Em Brokopondo, a população é majoritariamente descendente dos quilombolas, africanos escravizados historicamente excluídos. A mandioca foi um alimento básico e muito especial que ajudava a subsistir às comunidades. Esse tubérculo presente na América Latina e o Caribe possui múltiplas formas de cozinha. “As mulheres conhecem bem como cultivar e produzir mandioca, por isso são as verdadeiras protagonistas da cadeia de valor. Graças a sua perseverança e determinação, em 2014 elas conseguiram colocar seus primeiros produtos à venda”, explica Lieuw-A-Soe por videoconferência.

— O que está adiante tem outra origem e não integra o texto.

(** The two overloads of [call_ensure_init], of which the handle leaves
    one. *)
Definition call_ensure_init (t : nat) (g : Gate) : Gate :=
  match handle_ensure_init with
  | Some f => mkGate (initialized g) (f (shared g)) (hooks g ++ [t])
  | None => g
  end.

Definition ensure_init (t : nat) (g : Gate) : Gate := call_ensure_init t g.

(** [pool()] as called by thread [t]. *)
Definition pool (t : nat) (g : Gate) : pool_ref * Gate :=
  if decide (t ∈ initialized g) then (StaticState, g)
  else
    let g' := ensure_init t g in
    (StaticState, mkGate ({[t]} ∪ initialized g') (shared g') (hooks g')).

(** The calls of [pool()] by the threads [ts], in this order. *)
Fixpoint pool_calls (ts : list nat) (g : Gate) : list pool_ref * Gate :=
  match ts with
  | [] => ([], g)
  | t :: ts' =>
      let '(r, g1) := pool t g in
      let '(rs, g2) := pool_calls ts' g1 in
      (r :: rs, g2)
  end.

Inductive gate_reachable (s0 : Shared) : Gate → Prop :=
| gate_reachable_init : gate_reachable s0 (gate_init s0)
| gate_reachable_pool g t r g' :
    gate_reachable s0 g → pool t g = (r, g') → gate_reachable s0 g'.

End singleton.

Global Arguments Gate : clear implicits.

(** ** A pool of counters

    A concrete pooled type for experiments: the body is a number, the
    constructor argument is its initial value, and the supplier hands out
    the least unused address until [cap] objects exist. *)
Module Demo.

Definition supplier (cap : nat) (args : nat) (h : gmap positive (Pooled nat))
  : option (positive * nat) :=
  if decide (size h < cap) then Some (fresh (dom h), args) else None.

Definition after (cap : nat) (cs : list (call nat)) : World nat nat :=
  match run (supplier cap) cs init with
  | Ret _ w => w
  | _ => init
  end.

Definition played (cap : nat) (cs : list (call nat)) : Client * World nat nat :=
  default (mkClient ∅ ∅, init) (play (supplier cap) cs (mkClient ∅ ∅, init)).

End Demo.

(** ** What each call does, as one equation per path *)

Section pool_facts.

Context {Body Args : Type}.
Variable supplier : Args → gmap positive (Pooled Body) → option (positive * Body).

Implicit Types (w : World Body Args) (h : gmap positive (Pooled Body)).
Implicit Types (o : Pooled Body) (l : positive) (p q : ptr).

Ltac unfold_m :=
  unfold acquire, release, extract, restore, iterate, push, push_chain, pop,
    pop_all, set_in_use, reset_in_use, alloc_meta_data, Pal_error, flag_lock,
    flag_unlock, get_stack, put_stack, get_list, put_list, modify, load,
    with_heap, with_state, mbind, M_bind, bind, ret;
  simpl.

Lemma acquire_hit args w l o :
  stack (state w) = Some l → heap w !! l = Some o →
  acquire supplier args w =
    Ret (Some l)
      (mkWorld (<[l := set_flag true o]> (heap w))
         (mkPoolState (lock (state w)) (next o) (list_head (state w)))
         (trace w)).
Proof.
  destruct w as [h [lk st li] tr]; simpl; intros -> Hl.
  unfold_m. rewrite Hl. simpl. by rewrite Hl.
Qed.

Lemma acquire_dangling args w l :
  stack (state w) = Some l → heap w !! l = None →
  acquire supplier args w = Fault.
Proof.
  destruct w as [h [lk st li] tr]; simpl; intros -> Hl.
  unfold_m. by rewrite Hl.
Qed.

Lemma acquire_miss args w l b :
  stack (state w) = None → supplier args (heap w) = Some (l, b) →
  lock (state w) = false →
  acquire supplier args w =
    Ret (Some l)
      (mkWorld (<[l := mkPooled None (list_head (state w)) true b]> (heap w))
         (mkPoolState false None (Some l))
         (trace w ++ [EvAlloc args (Some l); EvLock; EvUnlock])).
Proof.
  destruct w as [h [lk st li] tr]; simpl; intros -> Hs ->.
  unfold_m. rewrite Hs. simpl.
  repeat (rewrite ?lookup_insert_eq, ?insert_insert_eq; simpl).
  by rewrite <- !(assoc_L (++)).
Qed.

Lemma acquire_spin args w l b :
  stack (state w) = None → supplier args (heap w) = Some (l, b) →
  lock (state w) = true →
  acquire supplier args w = Spin.
Proof.
  destruct w as [h [lk st li] tr]; simpl; intros -> Hs ->.
  unfold_m. by rewrite Hs.
Qed.

Lemma acquire_fail args w :
  stack (state w) = None → supplier args (heap w) = None →
  acquire supplier args w =
    Halt (mkWorld (heap w) (state w)
            (trace w ++ [EvAlloc args None;
                         EvError "Failed to initialise thread local allocator."])).
Proof.
  destruct w as [h [lk st li] tr]; simpl; intros -> Hs.
  unfold_m. rewrite Hs. simpl. by rewrite <- (assoc_L (++)).
Qed.

Lemma release_live w l o :
  heap w !! l = Some o →
  release (Some l) w =
    Ret ()
      (mkWorld
         (<[l := mkPooled (stack (state w)) (list_next o) false (body o)]> (heap w))
         (mkPoolState (lock (state w)) (Some l) (list_head (state w)))
         (trace w)).
Proof.
  destruct w as [h [lk st li] tr]; simpl; intros Hl.
  unfold_m. rewrite Hl. simpl. rewrite lookup_insert_eq. simpl.
  by rewrite insert_insert_eq.
Qed.

Lemma release_dead w p :
  (∀ l, p = Some l → heap w !! l = None) → release p w = Fault.
Proof.
  intros Hp. unfold_m. destruct p as [l|]; [|done].
  by rewrite (Hp l eq_refl).
Qed.

Lemma restore_live w first l o :
  heap w !! l = Some o →
  restore first (Some l) w =
    Ret ()
      (mkWorld (<[l := set_next (stack (state w)) o]> (heap w))
         (mkPoolState (lock (state w)) first (list_head (state w)))
         (trace w)).
Proof.
  destruct w as [h [lk st li] tr]; simpl; intros Hl.
  unfold_m. by rewrite Hl.
Qed.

O trabalho das mulheres da mandioca atraiu o interesse do Banco Interamericano de Desenvolvimento (BID). “Elas formaram uma cooperativa e nós vimos a oportunidade de fortalecer a sua capacidade empreendedora. Chamou a nossa atenção que tinham uma visão e ambição de crescer, melhorar a produção em termos de qualidade e quantidade e envolver-se mais nas cadeias globais de valor”, explica por videochamada Michael Hennesey, especialista da Divisão de Competitividade, Tecnologia e Inovação do BID. Assim, focados no mercado e na comercialização, já não só cultivam mandioca para subsistir, mas a transformam, desenvolvendo inovadores produtos à base desse tubérculo, como pão pronto para o forno, panqueca de mandioca sem glúten ou seu famoso mingau para bebês e idosos. “No BID, cremos que é importante identificar e apoiar projetos com potencial de crescimento que melhorem vidas, e a mandioca era um produto tradicional ao qual se podia agregar valor.”